No entanto, importa destacar que nada obsta que os testadores disponham acerca de seus bens, seja de forma simultânea, recíproca ou correspectiva desde que sejam realizados em instrumentos diferentes, em escrituras diversas. O que a lei efetivamente veda é a feitura do testamento por duas ou mais pessoas em um mesmo documento. Nesse sentido, cita-se entendimento do STF que no RE n. 93.603/GO:

[…] 5. NÃO OCORREU, NO CASO, TESTAMENTO CONJUNTIVO, “UNO CONTEXTU”, OU DE MÃO COMUM, MAS FORAM FEITOS DOIS TESTAMENTOS EM SEPARADO, RELATIVAMENTE AOS QUAIS O TABELIAO, COM SUA FÉ, CERTIFICOU, SEM QUALQUER ELEMENTO DE PROVA EM CONTRARIO, A PLENA CAPACIDADE DOS TESTADORES E A LIVRE MANIFESTAÇÃO DE SUA VONTADE. 6. NÃO INCIDEM NA PROIBIÇÃO DO ART. 1630 DO CÓDIGO CIVIL OS TESTAMENTOS DE DUAS PESSOAS, FEITOS NA MESMA DATA, NO MESMO TABELIAO E EM TERMOS SEMELHANTES, DEIXANDO OS BENS UM PARA O OUTRO, POIS, CADA UM DELES, ISOLADAMENTE, CONSERVA A PROPRIA AUTONOMIA E UNIPESSOALIDADE. CADA TESTADOR PODE LIVREMENTE MODIFICAR OU REVOGAR O SEU TESTAMENTO. A EVENTUAL RECIPROCIDADE, RESULTANTE DE ATOS DISTINTOS, UNILATERALMENTE REVOGAVEIS, NÃO SACRIFICA A REVOGABILIDADE, QUE E DA ESSENCIA DO TESTAMENTO. NÃO CABE, TAMBÉM, FALAR EM PACTO SUCESSORIO, EM SE TRATANDO DE TESTAMENTOS DISTINTOS. 6. EXAME DA DOUTRINA E DA JURISPRUDÊNCIA SOBRE A COMPREENSAO DO ART. 1630 DO CÓDIGO CIVIL. PRECEDENTES. 7. O FATO DE MARIDO E MULHER FAZEREM, CADA QUAL, O SEUTESTAMENTO, NA MESMA DATA, LOCAL E PERANTE AS MESMAS TESTEMUNHAS E TABELIAO, LEGANDO UM AO OUTRO A RESPECTIVA PARTE DISPONIVEL, NÃO IMPORTA EM SE TOLHEREM, MUTUAMENTE, A LIBERDADE, DESDE QUE O FACAM EM TESTAMENTOSDISTINTOS. CADA UM CONSERVA A LIBERDADE DE REVOGAR OU MODIFICAR O SEU TESTAMENTO. 8. NO CASO CONCRETO, O ACÓRDÃO, AO ANULAR DOIS TESTAMENTOSFEITOS EM 1936, COM ATENÇÃO AS FORMALIDADES DA LEI, FAZENDO INCIDIR O ART. 1630 DO CÓDIGO CIVIL, RELATIVAMENTE A HIPÓTESE NÃO COMPREENDIDA EM SUA PROIBIÇÃO, NEGOU-LHE VIGENCIA. 9. RECURSO EXTRAORDINÁRIO CONHECIDO, POR NEGATIVA DE VIGENCIA DO ART. 1630 DO CÓDIGO CIVIL, E PROVIDO, PARA JULGAR IMPROCEDENTE A AÇÃO DECLARATORIA DE NULIDADE DOS REFERIDOS TESTAMENTOS.

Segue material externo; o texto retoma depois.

(* ===== verification/ClaimTxMemory.v ===== *)
(** [InMemoryClaimTransaction] of [app/research/live_start_claim.py]: the three
    in-memory repositories, written in place, with the rows a rollback puts
    back. *)

From S2P Require Import Prelude PyStr Json Clock Connector Breaker PyState OpStore BreakerRepo Research Authorization Conversation ConversationRepo ConversationHistory Execution ExecutionRepo ClaimTx.
Import Connector Breaker Research Authorization Context Lifecycle Common.
Import Execution.Record Pins ExecutionRows Rows TxInterface.
#[local] Open Scope Z_scope.

(** ** Consumption, on the row it finds *)
Module Consumption.
Section Consumption.
Context {Refinement : Type} (sha256_hex : string -> string) (cfg : settings) (now : datetime).
Notation Ctx := (ConversationContext Refinement).
Implicit Types (c : Ctx) (d : dict Ctx).

(** A stored conversation a consumption may meet. *)
Definition conversation_ok (i : string) c : Prop :=
  History.row_ok cfg i c
  /\ Forall (fun a => authorization_post_init a = Ok a) (research_authorizations c).

Lemma spent_valid s n a :
  authorization_post_init a = Ok a -> authorization_post_init (with_status s n a) = Ok (with_status s n a).
Proof.
  unfold authorization_post_init, with_status. cbn. intros H.
  repeat match type of H with
  | rbind (guard_raise ?c _) _ = _ =>
      destruct c eqn:?; [discriminate |]; cbn [guard_raise rbind] in H |- *
  end. done.
Qed.

(** A consumption of a stored conversation succeeds or raises an error the
    services handle; it keeps everything but the authorizations. *)
Lemma consume_total i c k :
  conversation_ok i c ->
  match consume_exact_research_authorization sha256_hex c k with
  | Ok u => exists l, u = with_authorizations l c
            /\ Forall (fun a => authorization_post_init a = Ok a) l
  | Err e => handled (AuthorizationError e) = true
  end.
Proof.
  intros [Hrow Hauth]. unfold consume_exact_research_authorization. cbv zeta.
  destruct (negb _); [done |]. cbn [guard_raise rbind].
  destruct (List.filter _ _) as [|a [|? ?]] eqn:Ef; [done | | done].
  assert (authorization_post_init a = Ok a) as Ha.
  { rewrite Forall_forall in Hauth. apply Hauth.
    assert (In a (List.filter (named (k_authorization_id k)) (research_authorizations c))) as H
      by (rewrite Ef; left; done).
    apply filter_In in H as [H _]. by apply list_elem_of_In. }
  destruct (negb (String.eqb _ _)); [done |]. cbn [guard_raise rbind].
  destruct (negb (identity_matches _ _ _)); [done |]. cbn [guard_raise rbind].
  destruct (String.eqb _ _); [done |]. cbn [guard_raise rbind].
  destruct (negb (is_pending_execution a)) eqn:Ep; [done |]. cbn [guard_raise rbind].
  unfold mark_research_authorization_consumed. rewrite Ep. cbn [guard_raise rbind].
  unfold replaced_status. rewrite (spent_valid "consumed" (k_now k) a Ha). cbn [lift rbind].
  set (l := map _ _).
  assert (context_post_init (with_authorizations l c) = Ok (with_authorizations l c)) as ->.
  { pose proof (History.ok_valid _ _ _ Hrow) as Hv. revert Hv. unfold context_post_init. cbn.
    destruct (is_some _ && _); [done |]. cbn. by destruct (_ <? 0). }
  cbn [lift]. exists l. split; [done |]. unfold l. apply Forall_map.
  eapply Forall_impl; [exact Hauth |]. intros x Hx. simpl.
  destruct (named _ x); [| done]. by apply spent_valid.
Qed.

(** The stored successor of a consumed conversation. *)
Definition successor c (l : list ResearchAuthorization) : Ctx :=
  History.stored_as cfg (persistence_version c + 1) (with_authorizations l c).

Lemma members_with_authorizations l c :
  require_context_membership (with_authorizations l c) = require_context_membership c.
Proof. reflexivity. Qed.

Lemma successor_valid i c l :
  conversation_ok i c -> context_post_init (successor c l) = Ok (successor c l).
Proof.
  intros [[_ Hv _ Hp _] _]. apply History.valid_iff in Hp as [Ho _]. apply History.valid_iff.
  simpl. split; [exact Ho | lia].
Qed.

Lemma successor_ok i c l :
  conversation_ok i c -> Forall (fun a => authorization_post_init a = Ok a) l ->
  conversation_ok i (successor c l).
Proof.
  intros Hc Hl. pose proof Hc as [Hrow _]. split; [| exact Hl].
  apply History.stored_ok; [apply Hrow | | by eapply successor_valid |].
  - pose proof (History.ok_version _ _ _ Hrow). simpl. lia.
  - apply (History.members_recent cfg). apply (History.ok_members _ _ _ Hrow).
Qed.
Definition version_of (store key : string) (t : op_table P) : option Z :=
  op_seq <$> _get_row store key t.

(** A repository method on the row of [key]; when it has moved the row to
    another version, or removed it, the session holds the row. *)
Definition statement {A E} (wrap : E -> tx_exn) (store key : string) (m : act (op_table P) E A)
    : tx A := fun σ =>
  let '(σ, down) := next σ in
  if down then (Err TxUnavailable, σ)
  else
    let '(r, t') := m (seen σ) in
    (match r with Ok a => Ok a | Err e => Err (wrap e) end,
     if bool_decide (version_of store key t' = version_of store key (seen σ)) then σ
     else Session (s_base σ) (s_own σ ++ [(store, key, content_of store key t')]) (s_script σ)).

(** [BEGIN IMMEDIATE] on SQLite, nothing elsewhere. *)
Definition lock_for_claim : tx unit := fun σ =>
  let '(σ, down) := next σ in if down then (Err TxUnavailable, σ) else (Ok tt, σ).

Definition load_execution (i : string) : tx (option Execution) :=
  statement TxExecution RESEARCH_AUTHORIZED_EXECUTIONS i (SqlExecutions.get decode_exec i).

(** The key of a row that is not there is never looked up. *)
Definition breaker_key (provider market : string) : string :=
  match reliability_record_key provider market with Ok k => k | Err _ => "" end.

Definition load_breaker (provider market : string) (at_ : datetime) : tx ProviderReliabilityState :=
  statement TxBreaker RESEARCH_PROVIDER_RELIABILITY (breaker_key provider market)
    (fun t => (OperationalRepository.load decode_brk provider market at_ t, t)).

(** Within one method nobody commits in between: its last statement compares
    the version again. *)
Notation alone := (fun (_ : nat) (t : op_table P) => t).

Definition load_conversation (i : string) : tx (option Ctx) :=
  statement TxConversation SHOPPING_CONVERSATIONS i (Sql.get decode_conv now alone i).

Definition consume_authorization (a : AuthorizationConsumption) : tx Ctx :=
  statement TxConversation SHOPPING_CONVERSATIONS (ac_conversation_id a)
    (Sql.consume_research_authorization sha256_hex encode_conv decode_conv cfg now alone
       (ac_conversation_id a) (ac_consumption a) (ac_expected_version a)).

Definition cas_execution (record : Execution) (expected : Z) : tx Execution :=
  statement TxExecution RESEARCH_AUTHORIZED_EXECUTIONS (execution_id record)
    (SqlExecutions.cas_replace encode_exec decode_exec alone record expected).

Em observância ao aludido tema e acerca de novas proposições a serem feitas em matéria revisional, Zeno Veloso aduz pela possibilidade em apresentar uma proposta de alteração no Código Civil, admitindo o testamento conjuntivo (num só e mesmo ato), no caso de os outorgantes serem cônjuges, ou companheiros, e desde que seja garantida a liberdade de cada testador em revogar o seu testamento.